Copy the lines exactly as they appear, starting with the first line of the records and ending with the line that contains "intros Hm Hk s b s'. unfold bind.".

- Opening Delimiter -

Lemma keeps_panic {A : Type} v : keepsFamilies (@panic json.serializer A v).
Proof. by intros s a' s' [=]. Qed.

Lemma keeps_bind {A B : Type} (m : json.M A) (k : A -> json.M B) :
  keepsFamilies m -> (forall a, keepsFamilies (k a)) -> keepsFamilies (bind m k).
Proof.
  intros Hm Hk s b s'. unfold bind.
  destruct (m s) as [[a s1]|v|] eqn:Hms; try done. intros Hks.
  destruct (Hm _ _ _ Hms) as [? ?], (Hk _ _ _ _ Hks) as [? ?].
  split; congruence.
Qed.

Lemma keeps_WriteByte c : keepsFamilies (json.WriteByte c).
Proof. by intros s a s' [= <- <-]. Qed.

Lemma keeps_WriteString str : keepsFamilies (json.WriteString str).
Proof. by intros s a s' [= <- <-]. Qed.

Lemma keeps_push c : keepsFamilies (json.push c).
Proof. by intros s a s' [= <- <-]. Qed.

Lemma keeps_pop : keepsFamilies json.pop.
Proof.
  intros s a s'. unfold json.pop. destruct (json.stack s); [done|].
  by intros [= <- <-].
Qed.

Lemma keeps_current : keepsFamilies json.current.
Proof.
  intros s a s'. unfold json.current. destruct (last (json.stack s)); [|done].
  by intros [= <- <-].
Qed.

Lemma keeps_incrementIndex : keepsFamilies json.incrementIndex.
Proof.
  intros s a s'. unfold json.incrementIndex.
  destruct (last (json.stack s)); [|done]. by intros [= <- <-].
Qed.

Lemma keeps_appendString v : keepsFamilies (json.appendString v).
Proof.
  intros s a s'. unfold json.appendString.
  destruct (json.appendStringTo _ _); [|done]. by intros [= <- <-].
Qed.

Lemma keeps_appendFloat v : keepsFamilies (json.appendFloat v).
Proof.
  unfold json.appendFloat. destruct (_ || _); [apply keeps_panic|].
  apply keeps_WriteString.
Qed.

Lemma keeps_appendPropertyName a : keepsFamilies (json.appendPropertyName a).
Proof.
  unfold json.appendPropertyName.
  repeat (apply keeps_bind; [|intros _]);
    apply keeps_WriteByte || apply keeps_WriteString.
Qed.

Lemma keeps_Visit p : keepsFamilies (json.Visit p).
Proof.
  unfold json.Visit.
  apply keeps_bind; [apply keeps_current|intros f].
  apply keeps_bind;
    [destruct (0 <? json.index f); [apply keeps_WriteByte|apply keeps_ret]|].
  intros _. apply keeps_bind; [apply keeps_current|intros f'].
  apply keeps_bind;
    [destruct (negb _); [apply keeps_appendPropertyName|apply keeps_ret]|].
  intros _. destruct p as [a raw|a children]; [|apply keeps_ret].
  destruct (IsUnassigned (Simple a raw)).
  { apply keeps_bind; [apply keeps_WriteString|intros _; apply keeps_ret]. }
  apply keeps_bind.
  - destruct (Type_of a), raw; try apply keeps_panic;
      try apply keeps_appendString; try apply keeps_appendFloat;
      try apply keeps_WriteString.
    unfold json.appendBoolean. destruct b; apply keeps_WriteString.
  - intros _. apply keeps_bind; [apply keeps_incrementIndex|].
    intros _. apply keeps_ret.
Qed.

Lemma keeps_BeginChildren p : keepsFamilies (json.BeginChildren p).
Proof.
  unfold json.BeginChildren. destruct (MultiValued _).
  { apply keeps_bind; [apply keeps_WriteByte|intros _; apply keeps_push]. }
  destruct (Type_of _); try apply keeps_panic.
  apply keeps_bind; [apply keeps_WriteByte|intros _; apply keeps_push].
Qed.

Lemma keeps_EndChildren p : keepsFamilies (json.EndChildren p).
Proof.
  unfold json.EndChildren. apply keeps_bind.
  { destruct (MultiValued _); [apply keeps_WriteByte|].
    destruct (Type_of _); try apply keeps_panic. apply keeps_WriteByte. }
  intros _. apply keeps_bind; [apply keeps_pop|intros _].
  intros s a s'. destruct (bool_decide _); [apply keeps_incrementIndex|].
  by intros [= <- <-].
Qed.

Lemma unprojected_kept (s s' : json.serializer) :
  unprojected s -> sameFamilies s s' -> unprojected s'.
Proof. intros [? ?] [? ?]. split; congruence. Qed.

(** With no family configured, the traversal by the serializer is the
    traversal under the default returned-semantics. *)
Lemma ResourceVisit_unprojected (r : Resource) (s : json.serializer) :
  unprojected s ->
  @ResourceVisit _ json.serializer_Visitor r s = @ResourceVisit _ defaultOnly r s.
Proof.
  apply (ResourceVisit_agree json.serializer_Visitor defaultOnly unprojected);
    try done.
  - intros s0 p [Hi He]. simpl. by apply ShouldVisit_default.
  - intros p s0 e s' Hs HV. eapply unprojected_kept; [done|].
    exact (keeps_Visit p _ _ _ HV).
  - intros p s0 e s' Hs HV. eapply unprojected_kept; [done|].
    exact (keeps_BeginChildren p _ _ _ HV).
  - intros p s0 e s' Hs HV. eapply unprojected_kept; [done|].
    exact (keeps_EndChildren p _ _ _ HV).
Qed.

(** C6.  When both [included] and [excluded] are non-empty, [Serialize]
    returns no bytes and an error of kind [invalidRequest], whatever the
    resource.  When both are empty (or the options are [nil]) it returns what
    the traversal writes from a fresh serializer, and that traversal is the
    one gated by the default returned-semantics alone. *)
Theorem Serialize_options (resource : Resource) (o : json.options) :
  (json.included o <> [] -> json.excluded o <> [] ->
   exists err,
     json.Serialize resource (Some o) = Return (None, Some err)
     /\ errors.errKind err = errors.invalidRequest)
  /\ (json.included o = [] -> json.excluded o = [] ->
      json.Serialize resource (Some o)
      = serialized (@ResourceVisit _ defaultOnly resource json.newSerializer))
  /\ json.Serialize resource None
     = serialized (@ResourceVisit _ defaultOnly resource json.newSerializer).
Proof.
  assert (Hnew : forall r,
    serialized (@ResourceVisit _ json.serializer_Visitor r json.newSerializer)
    = serialized (@ResourceVisit _ defaultOnly r json.newSerializer)).
  { intros r. by rewrite ResourceVisit_unprojected. }
  split; [|split].
  - intros Hi He.
    exists (errors.InvalidRequest
              "only one of 'attributes' and 'excludedAttributes' may be used" []).
    split; [|reflexivity]. unfold json.Serialize.
    destruct (json.included o), (json.excluded o); done.
  - intros Hi He. rewrite <- Hnew. unfold json.Serialize. by rewrite Hi, He.
  - by rewrite <- Hnew.
Qed.

End families_facts.
(** * A shallow embedding of the LangGraph support agent

    The development follows the service layer of the repository:

    - [app/mcp/clients.py]                 (module [Clients])
    - [app/abilities/implementations.py]   (module [Abilities])
    - [app/agent/stage_def.py], [app/agent/agent.py]  (module [Agent])

    Python values are embedded as a JSON-like inductive type, dictionaries
    as insertion-ordered association lists, exceptions as a sum type and
    the asynchronous handlers as functions in a state-and-error monad.
    Everything the program cannot decide by itself (replies of the remote
    services, the random generator, the clock, the database) is read from
    an explicit environment. *)

From Stdlib Require Import ZArith List String Ascii Bool Lia Permutation.
From Stdlib Require Import DecimalString.
Import ListNotations.

#[local] Set Warnings "-register-all".

Local Open Scope string_scope.
Local Open Scope Z_scope.

(** ** Python values and built-ins *)

Module Py.

(** JSON-shaped Python values.  Numbers are integers: fractional numbers
    are outside the model.  Text is ASCII. *)
Inductive value : Type :=
| VNone
| VBool (b : bool)
| VInt (n : Z)
| VStr (s : string)
| VList (xs : list value)
| VDict (kvs : list (string * value)).

(** A [dict] keeps its keys in insertion order, each key once. *)
Definition dict : Type := list (string * value).

Fixpoint dict_get (k : string) (d : dict) : option value :=
  match d with
  | [] => None
  | (k', v) :: d' => if String.eqb k k' then Some v else dict_get k d'
  end.

(** [d[k] = v]: an existing key keeps its position. *)
Fixpoint dict_set (k : string) (v : value) (d : dict) : dict :=
  match d with
  | [] => [(k, v)]
  | (k', v') :: d' =>
      if String.eqb k k' then (k, v) :: d' else (k', v') :: dict_set k v d'
  end.

(** [d.update(other)] for a mapping [other]. *)
Definition dict_update (d other : dict) : dict :=
  fold_left (fun acc kv => dict_set (fst kv) (snd kv) acc) other d.

(** Exceptions that the modelled code raises or lets through. *)
Inductive exn : Type :=
| TransportError (msg : string)   (* httpx.TransportError and its subclasses *)
| RequestError (msg : string)     (* the other subclasses of httpx.RequestError *)
| MCPClientError (msg : string)   (* app.mcp.clients.MCPClientError *)
| JSONDecodeError (msg : string)
| TypeError (msg : string)
| AttributeError (msg : string)
| KeyError (key : value)
| IndexError (msg : string)
| ValueError (msg : string)
| RuntimeError (msg : string).

Inductive result (A : Type) : Type :=
| Ok (a : A)
| Raise (e : exn).
Arguments Ok {A} a.
Arguments Raise {A} e.

Definition type_name (v : value) : string :=
  match v with
  | VNone => "NoneType"
  | VBool _ => "bool"
  | VInt _ => "int"
  | VStr _ => "str"
  | VList _ => "list"
  | VDict _ => "dict"
  end.

Definition no_attribute (v : value) (attr : string) : exn :=
  AttributeError ("'" ++ type_name v ++ "' object has no attribute '" ++ attr ++ "'").

(** Truth value of an object, as tested by [if], [or] and [not]. *)
Definition truthy (v : value) : bool :=
  match v with
  | VNone => false
  | VBool b => b
  | VInt n => negb (n =? 0)
  | VStr s => negb (String.eqb s "")
  | VList xs => match xs with [] => false | _ => true end
  | VDict kvs => match kvs with [] => false | _ => true end
  end.

(** [a or b] *)
Definition py_or (a b : value) : value := if truthy a then a else b.

(** [v.get(k, default)] *)
Definition get (v : value) (k : string) (default : value) : result value :=
  match v with
  | VDict d => Ok (match dict_get k d with Some x => x | None => default end)
  | _ => Raise (no_attribute v "get")
  end.

(** [v[k]] for a string key *)
Definition getitem (v : value) (k : string) : result value :=
  match v with
  | VDict d => match dict_get k d with Some x => Ok x | None => Raise (KeyError (VStr k)) end
  | VStr _ => Raise (TypeError "string indices must be integers")
  | VList _ => Raise (TypeError "list indices must be integers or slices, not str")
  | _ => Raise (TypeError ("'" ++ type_name v ++ "' object is not subscriptable"))
  end.

(** [v[k] = x] for a string key; the result is the updated container. *)
Definition setitem (v : value) (k : string) (x : value) : result value :=
  match v with
  | VDict d => Ok (VDict (dict_set k x d))
  | VList _ => Raise (TypeError "list indices must be integers or slices, not str")
  | _ => Raise (TypeError ("'" ++ type_name v ++ "' object does not support item assignment"))
  end.

(** [v.update(other)] for a mapping [other].  For any other argument the
    model raises [TypeError], as Python does for [None], booleans and
    numbers; that Python reads a list or a string as a sequence of
    key/value pairs is outside the model. *)
Definition update (v other : value) : result value :=
  match v with
  | VDict d =>
      match other with
      | VDict o => Ok (VDict (dict_update d o))
      | _ => Raise (TypeError ("'" ++ type_name other ++ "' object is not iterable"))
      end
  | _ => Raise (no_attribute v "update")
  end.

(** Looking up the method [update] or [append] on an object, which Python
    does before it evaluates the arguments of the call. *)
Definition has_update (v : value) : result unit :=
  match v with
  | VDict _ => Ok tt
  | _ => Raise (no_attribute v "update")
  end.

Definition has_append (v : value) : result unit :=
  match v with
  | VList _ => Ok tt
  | _ => Raise (no_attribute v "append")
  end.

(** [v.append(x)] *)
Definition append (v x : value) : result value :=
  match v with
  | VList xs => Ok (VList (xs ++ [x]))
  | _ => Raise (no_attribute v "append")
  end.

(** [v[-1]] *)
Definition last_item (v : value) : result value :=
  match v with
  | VList xs => match rev xs with
                | x :: _ => Ok x
                | [] => Raise (IndexError "list index out of range")
                end
  | VStr s => match rev (list_ascii_of_string s) with
              | c :: _ => Ok (VStr (String c EmptyString))
              | [] => Raise (IndexError "string index out of range")
              end
  | VDict _ => Raise (KeyError (VInt (-1)))
  | _ => Raise (TypeError ("'" ++ type_name v ++ "' object is not subscriptable"))
  end.

(** [{first, **v}]: a dictionary display that unpacks the mapping [v]
    after its own entries. *)
Definition unpack_into (first : dict) (v : value) : result value :=
  match v with
  | VDict d => Ok (VDict (dict_update first d))
  | _ => Raise (TypeError ("'" ++ type_name v ++ "' object is not a mapping"))
  end.

(** [len(v)] *)
Definition len (v : value) : result Z :=
  match v with
  | VStr s => Ok (Z.of_nat (String.length s))
  | VList xs => Ok (Z.of_nat (List.length xs))
  | VDict kvs => Ok (Z.of_nat (List.length kvs))
  | _ => Raise (TypeError ("object of type '" ++ type_name v ++ "' has no len()"))
  end.

(** [v < n] and [v >= n] against an integer literal. *)
Definition as_number (v : value) : option Z :=
  match v with
  | VInt n => Some n
  | VBool b => Some (if b then 1 else 0)
  | _ => None
  end.

Definition lt_int (v : value) (n : Z) : result bool :=
  match as_number v with
  | Some m => Ok (m <? n)
  | None => Raise (TypeError ("'<' not supported between instances of '"
                              ++ type_name v ++ "' and 'int'"))
  end.

Definition ge_int (v : value) (n : Z) : result bool :=
  match as_number v with
  | Some m => Ok (n <=? m)
  | None => Raise (TypeError ("'>=' not supported between instances of '"
                              ++ type_name v ++ "' and 'int'"))
  end.

(** [v == "literal"] *)
Definition eq_str (v : value) (s : string) : bool :=
  match v with
  | VStr t => String.eqb t s
  | _ => false
  end.

(** *** Text *)

Definition upper_char (c : ascii) : ascii :=
  let n := nat_of_ascii c in
  if ((97 <=? n) && (n <=? 122))%nat then ascii_of_nat (n - 32) else c.

Fixpoint str_upper (s : string) : string :=
  match s with
  | EmptyString => EmptyString
  | String c s' => String (upper_char c) (str_upper s')
  end.

(** [v.upper()] *)
Definition upper (v : value) : result string :=
  match v with
  | VStr s => Ok (str_upper s)
  | _ => Raise (no_attribute v "upper")
  end.

Definition is_space (c : ascii) : bool :=
  let n := nat_of_ascii c in
  (((9 <=? n) && (n <=? 13)) || ((28 <=? n) && (n <=? 32)))%nat.

(** [s.split()]: the maximal runs of non-blank characters. *)
Fixpoint split_ws (cur : string) (s : string) : list string :=
  match s with
  | EmptyString => if String.eqb cur "" then [] else [cur]
  | String c s' =>
      if is_space c
      then (if String.eqb cur "" then split_ws "" s' else cur :: split_ws "" s')
      else split_ws (cur ++ String c EmptyString) s'
  end.

Definition split (v : value) : result (list string) :=
  match v with
  | VStr s => Ok (split_ws "" s)
  | _ => Raise (no_attribute v "split")
  end.

Definition str_of_Z (n : Z) : string := NilZero.string_of_int (Z.to_int n).

Fixpoint join (sep : string) (l : list string) : string :=
  match l with
  | [] => ""
  | [x] => x
  | x :: l' => x ++ sep ++ join sep l'
  end.

Fixpoint contains_char (c : ascii) (s : string) : bool :=
  match s with
  | EmptyString => false
  | String c' s' => Ascii.eqb c c' || contains_char c s'
  end.

Definition squote : ascii := "'"%char.
Definition dquote : ascii := ascii_of_nat 34.
Definition backslash : ascii := ascii_of_nat 92.

Definition hex_digit (n : nat) : ascii :=
  ascii_of_nat (if (n <? 10)%nat then 48 + n else 87 + n).

Definition repr_char (q c : ascii) : string :=
  let n := nat_of_ascii c in
  if Ascii.eqb c backslash then String backslash (String backslash "")
  else if Ascii.eqb c q then String backslash (String q "")
  else if (n =? 10)%nat then String backslash "n"
  else if (n =? 13)%nat then String backslash "r"
  else if (n =? 9)%nat then String backslash "t"
  else if ((n <? 32) || (n =? 127))%nat
       then String backslash
              (String "x" (String (hex_digit (n / 16)) (String (hex_digit (n mod 16)) "")))
  else String c "".

Fixpoint repr_chars (q : ascii) (s : string) : string :=
  match s with
  | EmptyString => EmptyString
  | String c s' => repr_char q c ++ repr_chars q s'
  end.

(** [repr(s)] of a string: single quotes, unless the text holds a single
    quote and no double quote. *)
Definition repr_str (s : string) : string :=
  let q := if contains_char squote s && negb (contains_char dquote s)
           then dquote else squote in
  String q (repr_chars q s ++ String q "").

(** [repr(v)] *)
Fixpoint py_repr (v : value) : string :=
  match v with
  | VNone => "None"
  | VBool true => "True"
  | VBool false => "False"
  | VInt n => str_of_Z n
  | VStr s => repr_str s
  | VList xs => "[" ++ join ", " (map py_repr xs) ++ "]"
  | VDict kvs =>
      "{" ++ join ", " (map (fun '(k, x) => repr_str k ++ ": " ++ py_repr x) kvs) ++ "}"
  end.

- Closing Delimiter -

▸ Exercise response
Lemma keeps_panic {A : Type} v : keepsFamilies (@panic json.serializer A v).
Proof. by intros s a' s' [=]. Qed.

Lemma keeps_bind {A B : Type} (m : json.M A) (k : A -> json.M B) :
  keepsFamilies m -> (forall a, keepsFamilies (k a)) -> keepsFamilies (bind m k).
Proof.
  intros Hm Hk s b s'. unfold bind.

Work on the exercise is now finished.